--- SUPPLIED INFORMATION Enclosed Below ---
(** ** The two allocators *)

(** From [s] to [s'] the volume stays in order, and only the superblock and the
    bytes of [region] change. *)
Definition alloc_frame (fd : Z) (region : Z -> Prop) s s' : Prop :=
  vol_ok fd s' /\ same_layout s s' /\ unchanged (fun a => a < SB_SIZE \/ region a) s s'.

Lemma marked_layout region i v db di s s' : marked region i v db di s s' -> same_layout s s'.
Proof. intros ([c Hc] & _). by eapply same_layout_counts. Qed.

Lemma marked_same region i v db di s s0 s' : n_vol s0 = n_vol s -> unchanged (fun _ => False) s s0 ->
  marked region i v db di s0 s' -> 0 <= bsize s -> 0 <= region ->
  marked region i v db di s s'.
Proof.
  unfold marked, counts_set, sb, bsize. intros Hv Hu (Hc & Hs & Hst & Hun & Hb) Hbs Hr. rewrite Hv in *.
  split; [done|]. split; [done|]. split; [done|]. split.
  - intros a Ha Hn. rewrite Hun by done. apply Hu; [done|tauto].
  - intros j Hj Hj2. rewrite Hb by (done || (unfold NyfsIo.bit_in, bsize in *; by rewrite Hv)). case_if; [done|].
    unfold NyfsIo.bit_of, bsize. rewrite Hv. destruct Hj as (? & ? & ? & ?). unfold SB_SIZE, bsize in *.
    rewrite Hu; [done|lia|tauto].
Qed.

Lemma marked_counts region i v db di s s' : marked region i v db di s s' ->
  counts s' = (u64 (sb_free_blocks (sb s) + db), u64 (sb_free_inode_count (sb s) + di)).
Proof. intros ([c Hc] & _). unfold counts, sb at 1 2. rewrite Hc. cbn [set_sb vol_sb]. by destruct (sb s). Qed.

Lemma u64_add_0 b : sb_ok b -> u64 (sb_free_blocks b + 0) = sb_free_blocks b /\
  u64 (sb_free_inode_count b + 0) = sb_free_inode_count b.
Proof. intros (Hw & _). unfold sb_wf in Hw. decompose [and] Hw. rewrite !Z.add_0_r. split; by apply uw_small. Qed.

Lemma marked_block fd b v db s s' : vol_ok fd s -> fd <= b < total s ->
  marked (sb_alloc_meta_start (sb s)) b v db 0 s s' ->
  alloc_frame fd (in_bitmap s) s s' /\ counts s' = (u64 (sb_free_blocks (sb s) + db), sb_free_inode_count (sb s)) /\
  forall j, 0 <= j < total s -> used s' j = if j =? b then v else used s j.
Proof.
  intros Hok Hb Hm. pose proof (marked_layout _ _ _ _ _ _ _ Hm) as Hl. pose proof Hm as Hm0. destruct Hm as ([c Hc] & Hs' & Hst & Hu & Hbit).
  pose proof Hok as (Ho & Hg & Hs & _ & Hmeta & H0). pose proof (geo_order _ _ _ Hg (proj1 (sb_ok_total _ Hs))) as Hord.
  assert (Hfd : 0 <= fd) by lia.
  destruct (geo_block_in s fd b Hg ltac:(lia)) as (Hin & Hreg & _).
  assert (Hu' : unchanged (fun a => a < SB_SIZE \/ in_bitmap s a) s s').
  { eapply unchanged_mono; [|exact Hu]. intros a [?| ->]; [by left|by right]. }
  assert (Hused : forall j, 0 <= j < total s -> used s' j = if j =? b then v else used s j).
  { intros j Hj. unfold used. destruct Hl as (_ & _ & _ & _ & _ & _ & Ha & _). rewrite Ha.
    destruct (geo_block_in s fd j Hg Hj) as (? & _ & ?). by apply Hbit. }
  split; [|split; [|done]].
  - split; [|by split]. split; [by eapply on_disk_layout|]. split; [by eapply geo_ok_layout|].
    split; [done|]. split; [done|]. split.
    + intros j Hj. rewrite Hused by lia. case_if; [lia|by apply Hmeta].
    + rewrite <- H0. eapply iused_unchanged; [exact Hok|exact Hl|exact Hu'| |unfold inodes, geo_ok in *; lia].
      intros a Ha [Hx|Hx]; unfold in_ibitmap, in_bitmap, SB_SIZE, geo_ok in *; lia.
  - rewrite (marked_counts _ _ _ _ _ _ _ Hm0). by rewrite (proj2 (u64_add_0 _ Hs)).
Qed.

Lemma marked_inode fd i v di s s' : vol_ok fd s -> 0 < i < inodes s ->
  marked (sb_inode_bitmap_start (sb s)) i v 0 di s s' ->
  alloc_frame fd (in_ibitmap s) s s' /\ counts s' = (sb_free_blocks (sb s), u64 (sb_free_inode_count (sb s) + di)) /\
  forall j, 0 <= j < inodes s -> iused s' j = if j =? i then v else iused s j.
Proof.
  intros Hok Hi Hm. pose proof (marked_layout _ _ _ _ _ _ _ Hm) as Hl. pose proof Hm as Hm0. destruct Hm as ([c Hc] & Hs' & Hst & Hu & Hbit).
  pose proof Hok as (Ho & Hg & Hs & _ & Hmeta & H0). pose proof (sb_ok_total _ Hs) as Ht.
  pose proof (geo_order _ _ _ Hg (proj1 Ht)) as Hord.
  destruct (geo_inode_in s fd i Hg (proj1 Ht) ltac:(lia)) as (Hin & Hreg & _).
  assert (Hu' : unchanged (fun a => a < SB_SIZE \/ in_ibitmap s a) s s').
  { eapply unchanged_mono; [|exact Hu]. intros a [?| ->]; [by left|by right]. }
  assert (Hused : forall j, 0 <= j < inodes s -> iused s' j = if j =? i then v else iused s j).
  { intros j Hj. unfold iused. destruct Hl as (_ & _ & _ & _ & _ & _ & _ & Ha & _). rewrite Ha.
    destruct (geo_inode_in s fd j Hg (proj1 Ht) Hj) as (? & _ & ?). by apply Hbit. }
  split; [|split; [|done]].
  - split; [|by split]. split; [by eapply on_disk_layout|]. split; [by eapply geo_ok_layout|].
    split; [done|]. split; [done|]. split.
    + intros j Hj. rewrite <- (Hmeta j Hj). eapply used_unchanged; [exact Hok|exact Hl|exact Hu'| |].
      * intros a Ha [Hx|Hx]; unfold in_ibitmap, in_bitmap, SB_SIZE, geo_ok in *; lia.
      * unfold total, geo_ok in *. lia.
    + rewrite Hused by lia. case_if; [lia|done].
  - rewrite (marked_counts _ _ _ _ _ _ _ Hm0). by rewrite (proj1 (u64_add_0 _ Hs)).
Qed.

Lemma vol_ok_size fd s : vol_ok fd s -> SB_SIZE <= size.
Proof.
  intros (_ & Hg & Hs & _). pose proof (geo_order _ _ _ Hg (proj1 (sb_ok_total _ Hs))). unfold geo_ok, SB_SIZE in *. lia.
Qed.

(** The state after a search in vain. *)
Definition untouched s s' : Prop := n_vol s' = n_vol s /\ unchanged (fun _ => False) s s'.

Lemma alloc_block_spec fd s : vol_ok fd s ->
  wp nyfs_alloc_block (fun r s' => match r with
    | Ok b => fd <= b < total s /\ used s b = false /\ (forall j, 0 <= j < b -> used s j = true) /\
        alloc_frame fd (in_bitmap s) s s' /\ counts s' = (u64 (sb_free_blocks (sb s) - 1), sb_free_inode_count (sb s)) /\
        forall j, 0 <= j < total s -> used s' j = if j =? b then true else used s j
    | Err e => e = NdiskFull /\ (forall j, 0 <= j < total s -> used s j = true) /\ untouched s s'
    end) s.
Proof.
  intros Hok. pose proof Hok as (Ho & Hg & Hs & Hst & Hmeta & H0). pose proof (sb_ok_total _ Hs) as Ht.
  pose proof (geo_order _ _ _ Hg (proj1 Ht)) as Hord.
  unfold nyfs_alloc_block. unfold wp at 1.
  eapply (wp_mono (run hung _ 0)).
  { apply (alloc_bit_spec (sb_alloc_meta_start (sb s)) (sb_total_blocks (sb s)) (-1) 0 NdiskFull s Ho Hs (vol_ok_size _ _ Hok)); [lia|].
    intros i Hi. by apply (geo_block_in s fd). }
  intros [b|e] s'; [|done]. intros (Hb & Hf & Hall & s0 & Hv & Hu & Hm).
  assert (Hbfd : fd <= b).
  { destruct (Z.le_gt_cases fd b) as [|Hlt]; [done|]. specialize (Hmeta b ltac:(lia)). unfold used in Hmeta. congruence. }
  eapply marked_same in Hm; [|exact Hv|exact Hu|unfold geo_ok in Hg; lia|lia].
  destruct (marked_block fd b true (-1) s s' Hok ltac:(unfold total; lia) Hm) as (Hfr & Hc & Hus).
  split; [unfold total; lia|]. by split_and!.
Qed.

Lemma free_block_spec fd b s : vol_ok fd s -> fd <= b < total s ->
  wp (nyfs_free_block b) (fun r s' =>
    r = Ok tt /\ alloc_frame fd (in_bitmap s) s s' /\ counts s' = (u64 (sb_free_blocks (sb s) + 1), sb_free_inode_count (sb s)) /\
    forall j, 0 <= j < total s -> used s' j = if j =? b then false else used s j) s.
Proof.
  intros Hok Hb. pose proof Hok as (Ho & Hg & Hs & _). pose proof (geo_order _ _ _ Hg (proj1 (sb_ok_total _ Hs))) as Hord.
  unfold nyfs_free_block. unfold wp at 1.
  eapply (wp_mono (tryb _ _)); [apply put_flush_spec; [done..|by eapply vol_ok_size|apply (geo_block_in s fd); [done|lia]]|].
  intros r s' (-> & Hm). split; [done|]. by eapply marked_block.
Qed.

Lemma alloc_inode_spec fd s : vol_ok fd s ->
  wp nyfs_alloc_inode (fun r s' => match r with
    | Ok i => 0 < i < inodes s /\ iused s i = false /\ (forall j, 0 <= j < i -> iused s j = true) /\
        alloc_frame fd (in_ibitmap s) s s' /\ counts s' = (sb_free_blocks (sb s), u64 (sb_free_inode_count (sb s) - 1)) /\
        forall j, 0 <= j < inodes s -> iused s' j = if j =? i then true else iused s j
    | Err e => e = NoutOfMemory /\ (forall j, 0 <= j < inodes s -> iused s j = true) /\ untouched s s'
    end) s.
Proof.
  intros Hok. pose proof Hok as (Ho & Hg & Hs & Hst & Hmeta & H0). pose proof (sb_ok_total _ Hs) as Ht.
  pose proof (geo_order _ _ _ Hg (proj1 Ht)) as Hord.
  unfold nyfs_alloc_inode. unfold wp at 1.
  eapply (wp_mono (run hung _ 0)).
  { apply (alloc_bit_spec (sb_inode_bitmap_start (sb s)) (sb_inode_count (sb s)) 0 (-1) NoutOfMemory s Ho Hs (vol_ok_size _ _ Hok));
      [apply sb_ok_inodes; done|]. intros i Hi. apply (geo_inode_in s fd); [done|apply Ht|done]. }
  intros [i|e] s'; [|done]. intros (Hi & Hf & Hall & s0 & Hv & Hu & Hm).
  assert (Hi0 : i <> 0) by (intros ->; unfold iused in H0; congruence).
  eapply marked_same in Hm; [|exact Hv|exact Hu|unfold geo_ok in Hg; lia|lia].
  destruct (marked_inode fd i true (-1) s s' Hok ltac:(unfold inodes; lia) Hm) as (Hfr & Hc & Hus).
  split; [unfold inodes; lia|]. by split_and!.
Qed.

Lemma free_inode_spec fd i s : vol_ok fd s -> 0 <= i ->
  wp (nyfs_free_inode i) (fun r s' =>
    if decide (0 < i < inodes s) then
      r = Ok tt /\ alloc_frame fd (in_ibitmap s) s s' /\
      counts s' = (sb_free_blocks (sb s), u64 (sb_free_inode_count (sb s) + 1)) /\
      forall j, 0 <= j < inodes s -> iused s' j = if j =? i then false else iused s j
    else r = Err NinvalidArg /\ s' = s) s.
Proof.
  intros Hok Hi0. pose proof Hok as (Ho & Hg & Hs & _). unfold nyfs_free_inode, bad_ino, NYFS_INO_NONE. unfold wp at 1.
  case_decide as Hi.
  - rewrite (proj2 (orb_false_iff _ _)) by (unfold inodes in Hi; lia).
    eapply (wp_mono (tryb _ _)); [apply put_flush_spec; [done..|by eapply vol_ok_size|]|].
    { apply (geo_inode_in s fd); [done|apply (sb_ok_total _ Hs)|lia]. }
    intros r s' (-> & Hm). split; [done|]. by eapply marked_inode.
  - case_if; [done|]. unfold inodes in Hi. lia.
Qed.
End alloc.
--- End of Enclosed SUPPLIED INFORMATION ---
THE TASK |
Wherever the string "Lemma" appears in the entries, copy that line.

SOLUTION TO THE PROBLEM |
Lemma marked_layout region i v db di s s' : marked region i v db di s s' -> same_layout s s'.
Lemma marked_same region i v db di s s0 s' : n_vol s0 = n_vol s -> unchanged (fun _ => False) s s0 ->
Lemma marked_counts region i v db di s s' : marked region i v db di s s' ->
Lemma u64_add_0 b : sb_ok b -> u64 (sb_free_blocks b + 0) = sb_free_blocks b /\
Lemma marked_block fd b v db s s' : vol_ok fd s -> fd <= b < total s ->
Lemma marked_inode fd i v di s s' : vol_ok fd s -> 0 < i < inodes s ->
Lemma vol_ok_size fd s : vol_ok fd s -> SB_SIZE <= size.
Lemma alloc_block_spec fd s : vol_ok fd s ->
Lemma free_block_spec fd b s : vol_ok fd s -> fd <= b < total s ->
Lemma alloc_inode_spec fd s : vol_ok fd s ->
Lemma free_inode_spec fd i s : vol_ok fd s -> 0 <= i ->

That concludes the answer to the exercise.